New Eco-Friendly Plastic Degrades in Deep Ocean, Study Shows

A recent study reveals that a new biodegradable plastic, known as poly(d-lactate-co-3-hydroxybutyrate) or LAHB, can effectively decompose even in the harsh conditions of the deep ocean. This finding contrasts starkly with traditional plastics, which can persist in marine environments for decades. Researchers from Shinshu University conducted real-world underwater tests at a depth of 855 meters near Hatsushima Island, demonstrating that LAHB lost over 80% of its mass within 13 months, while conventional polylactide (PLA) plastic remained entirely intact.

The ability of LAHB to biodegrade is attributed to colonies of deep-sea microbes that utilize specialized enzymes to break down the plastic into harmless byproducts such as carbon monoxide and water. This breakthrough is significant, especially as plastic pollution continues to escalate globally. According to the 2022 OECD Global Plastics Outlook, approximately 353 million metric tons of plastic waste were produced worldwide in 2019, with nearly 1.7 million metric tons entering aquatic ecosystems.

Research Highlights the Promise of LAHB

The study was led by Professor Seiichi Taguchi at the Institute for Aqua Regeneration, in collaboration with Dr. Shun’ichi Ishii from the Japan Agency for Marine-Earth Science and Technology (JAMSTEC) and Professor Ken-ichi Kasuya from Gunma University. “Our study demonstrates for the first time that LAHB, a microbial lactate-based polyester, undergoes active biodegradation and complete mineralization even on the deep-sea floor, where conventional PLA remains completely non-degradable,” Professor Taguchi stated.

In the study, researchers submerged two types of LAHB films—one with approximately 6% lactic acid (P6LAHB) and another with 13% lactic acid (P13LAHB)—alongside a conventional PLA film for comparative analysis. The underwater conditions, characterized by cold temperatures of 3.6 °C, high salinity, and low dissolved oxygen levels, pose challenges for microbial activity.

After 7 and 13 months of immersion, the LAHB films showed clear evidence of biodegradation. The P13LAHB film experienced a weight loss of 30.9% after seven months and over 82% after 13 months. In stark contrast, the PLA film exhibited no measurable weight loss or visible degradation during the same period, highlighting its resistance to microbial activity.

Understanding the Microbial Action

To comprehend the mechanisms behind the degradation, researchers examined the plastisphere—the microbial community that formed on the surface of the LAHB films. They identified distinct roles among different microbial groups. Dominant Gammaproteobacterial genera, such as Colwellia, Pseudoteredinibacter, Agarilytica, and UBA7957, produced specialized enzymes known as extracellular poly[3-hydroxybutyrate (3HB)] depolymerases. These enzymes are crucial for breaking down long polymer chains into smaller fragments, facilitating further degradation.

Certain microbial species, including UBA7959, produced additional enzymes that cleave these fragments into their monomer components. Once reduced to simpler building blocks, other microbes, including various Alpha-proteobacteria and Desulfobacterota, consume these monomers, ultimately converting the plastic into carbon dioxide, water, and other non-toxic compounds that can reintegrate into the marine ecosystem.

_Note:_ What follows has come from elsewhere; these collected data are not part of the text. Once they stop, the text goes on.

(* ===== verification/F64.v ===== *)
(** * IEEE 754 double precision

    The [f64] of the source, as the Standard Library's executable
    specification of binary floating point ([SpecFloat]) at precision 53 and
    maximal exponent 1024, rounding to nearest even.  Comparisons with NaN
    are false, as in the source. *)

From Stdlib Require Import SpecFloat.
From S2P Require Import Prelude.

Abbreviation f64 := spec_float.

Definition f_add : f64 → f64 → f64 := SFadd 53 1024.
Definition f_sub : f64 → f64 → f64 := SFsub 53 1024.
Definition f_mul : f64 → f64 → f64 := SFmul 53 1024.
Definition f_div : f64 → f64 → f64 := SFdiv 53 1024.

(** [z as f64], and a literal with an integer value. *)
Definition f_of_Z (z : Z) : f64 := binary_normalize 53 1024 z 0 false.

(** [a <= b] and [a < b]. *)
Definition f_leb (a b : f64) : bool := SFleb a b.
Definition f_ltb (a b : f64) : bool := SFltb a b.

Definition f_is_nan (a : f64) : bool :=
  match a with S754_nan => true | _ => false end.

(** [f64::min]: the lesser operand, the other one when one is NaN. *)
Definition f_min (a b : f64) : f64 :=
  if f_is_nan b || f_ltb a b then a else b.

Lemma f_leb_refl a : f_is_nan a = false → f_leb a a = true.
Proof.
  destruct a as [s|s| |s m e]; unfold f_leb, SFleb; simpl; try done.
  - intros _. by destruct s.
  - intros _. destruct s; simpl; rewrite ?Z.compare_refl, ?Pos.compare_cont_refl; done.
Qed.

Lemma f_ltb_leb a b : f_ltb a b = true → f_leb a b = true.
Proof. unfold f_ltb, f_leb, SFltb, SFleb. by destruct (SFcompare a b) as [[]|]. Qed.

Lemma f_min_le a b : f_is_nan b = false → f_leb (f_min a b) b = true.
Proof.
  intros Hb. unfold f_min. rewrite Hb. simpl.
  destruct (f_ltb a b) eqn:E; [by apply f_ltb_leb|by apply f_leb_refl].
Qed.
(** What routing does to the connection list: the connection of the packet
    is then known, with the backend it was sent to and the present time. *)
Lemma route_ok pkt now s a n :
  0 ≤ n → sim_ok s a → room_ct (n + 1) s → room_src n s →
  ∃ s' b a', route pkt now s = Some (s', Forward b) ∧ sim_ok s' a' ∧ room n s' ∧ maglev s' = maglev s ∧
    LruSpec.timeout_ns a' = LruSpec.timeout_ns a ∧ routed pkt now s a a' b.
Proof.
  intros Hn (Hr & Hmg & Hl) HR Hsrc. unfold routed, lru_touch.
  destruct (ct_lookup_represents _ _ (tuple pkt) now Hr) as (ct & Ec & Hct).
  destruct (lru_lookup_frame (tuple pkt) now a) as [Hel Htl].
  pose proof (lru_lookup_backends (tuple pkt) now a) as Hsub.
  assert (Hinc : ∀ b, b :: backends_of (LruSpec.lookup (tuple pkt) now a).1 ⊆ b :: backends_of a) by set_solver.
  assert (Hee : ct_evictions ct = ct_evictions (conntrack s)).
  { rewrite <-(represents_evictions _ _ Hct), Hel. by apply represents_evictions. }
  destruct (route_miss_ok pkt now ct s _ n Hn Hct Hee Hmg Hl HR Hsrc) as (sm & b & Em & Hb & Hokm & Hrm & Hmm).
  assert (Hmiss : (LruSpec.lookup (tuple pkt) now a).2 = None → route pkt now s = Some (sm, Forward b)).
  { intros E. rewrite E in Ec. unfold route. bind_with Ec. exact Em. }
  unfold LruSpec.lookup in *.
  destruct (LruSpec.find (tuple pkt) (LruSpec.entries a)) as [e|] eqn:Ef;
    [destruct (is_expired (LruSpec.timeout_ns a) now e) eqn:Ex|].
  - exists sm, b. eexists. split; [by apply Hmiss|]. split; [exact Hokm|]. split; [exact Hrm|].
    rewrite lru_insert_timeout, lru_find_insert. split_and!; [done..| |done].
    etrans; [apply lru_insert_backends|]. exact (Hinc b).
  - destruct HR as (R1 & R2 & R3 & R4 & R5 & R6).
    destruct (bump_hit_ok (stats s)) as (st & Eh & M1 & M2 & M3 & M4 & M5); [lia|lia|].
    exists (mkSim (limiter s) (syn_guard s) ct (maglev s) st), (backend_ip e). eexists.
    split; [unfold route; bind_with Ec; bind_with Eh; reflexivity|].
    split; [split; [exact Hct|split; assumption]|]. split.
    { split; [|exact Hsrc]. unfold room_ct. cbn [conntrack stats]. split_and!; lia. }
    split_and!; [done|done|done|simpl; by rewrite decide_True| |done].
    etrans; [exact Hsub|]. set_solver.
  - exists sm, b. eexists. split; [by apply Hmiss|]. split; [exact Hokm|]. split; [exact Hrm|].
    rewrite lru_insert_timeout, lru_find_insert. split_and!; [done..| |done].
    etrans; [apply lru_insert_backends|]. exact (Hinc b).
Qed.

Lemma process_ok pkt now s a n :
  0 ≤ n < u32_max → sim_ok s a → room (n + 1) s →
  ∃ s' act a', process pkt now s = Some (s', act) ∧ sim_ok s' a' ∧ room n s' ∧ maglev s' = maglev s ∧
    LruSpec.timeout_ns a' = LruSpec.timeout_ns a ∧
    ((act = Drop ∧ a' = a) ∨ (∃ b, act = Forward b ∧ routed pkt now s a a' b)).
Proof.
  intros Hn (Hr & Hmg & Hl) [Hrc (R7 & R8 & R9)].
  pose proof Hrc as (R1 & R2 & R3 & R4 & R5 & R6).
  destruct (limiter_allow_ok (src_ip (tuple pkt)) now (limiter s) n) as (lim & ok & El & L1 & L2 & L3); try done; [lia|].
  destruct (check_syn_ok pkt now (syn_guard s) n) as (g & fl & Eg & G1 & G2); try done.
  assert (Hl' : f_ltb (f_of_Z 0) (rl_rate lim) && f_leb f_one (rl_burst lim) = true) by (by rewrite L2, L3).
  unfold process. destruct ok.
  - destruct fl.
    + exists (mkSim lim g (conntrack s) (maglev s)
        (mkStats (passed (stats s)) (dropped_rate (stats s)) (dropped_synflood (stats s) + 1)
           (forwarded (stats s)) (conn_hits (stats s)) (conn_misses (stats s)))), Drop, a.
      split.
      { bind_with El. bind_with Eg. unfold bump_dropped_synflood. rewrite add_chk_ok by lia. reflexivity. }
      split; [by split_and!|]. split; [|by auto].
      unfold room, room_ct, room_src. cbn. split_and!; try lia. exact G2.
    + set (s1 := mkSim lim g (conntrack s) (maglev s) (stats s)).
      assert (Ho1 : sim_ok s1 a) by (by split_and!).
      destruct (route_ok pkt now s1 a n) as (s' & b & a' & E & ? & ? & ? & ? & ?);
        [lia|done|done|by split_and!|].
      exists s', (Forward b), a'. split; [bind_with El; bind_with Eg; exact E|].
      split; [done|]. split; [done|]. split; [done|]. split; [done|]. right. eauto.
  - exists (mkSim lim (syn_guard s) (conntrack s) (maglev s)
      (mkStats (passed (stats s)) (dropped_rate (stats s) + 1) (dropped_synflood (stats s))
         (forwarded (stats s)) (conn_hits (stats s)) (conn_misses (stats s)))), Drop, a.
    split.
    { bind_with El. unfold bump_dropped_rate. rewrite add_chk_ok by lia. reflexivity. }
    split; [by split_and!|]. split; [|by auto].
    unfold room, room_ct, room_src. cbn. split_and!; try lia. intros src w ?%R9. lia.
Qed.

(** ** Traces *)

(** The packets of a trace, each with its arrival time, through the
    pipeline one after the other. *)
Fixpoint process_all (trace : list (Packet * Z)) (s : XdpSimulator) : option (XdpSimulator * list Action) :=
  match trace with
  | [] => Some (s, [])
  | (pkt, now) :: trace' =>
      '(s, a) ← process pkt now s;
      '(s, acts) ← process_all trace' s;
      Some (s, a :: acts)
  end.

The findings of this research have been published in the journal Polymer Degradation and Stability, in a paper titled “Unveiling deep-sea biodegradation of microbially produced lactate-based polyester (LAHB) via plastisphere metagenomics and metatranscriptomics.” This study not only paves the way for the development of more environmentally friendly plastics but also highlights the critical role of deep-sea microbes in combating plastic pollution.

As global awareness of plastic pollution grows, innovations like LAHB could play a vital role in reducing environmental impact and promoting sustainable practices in material production.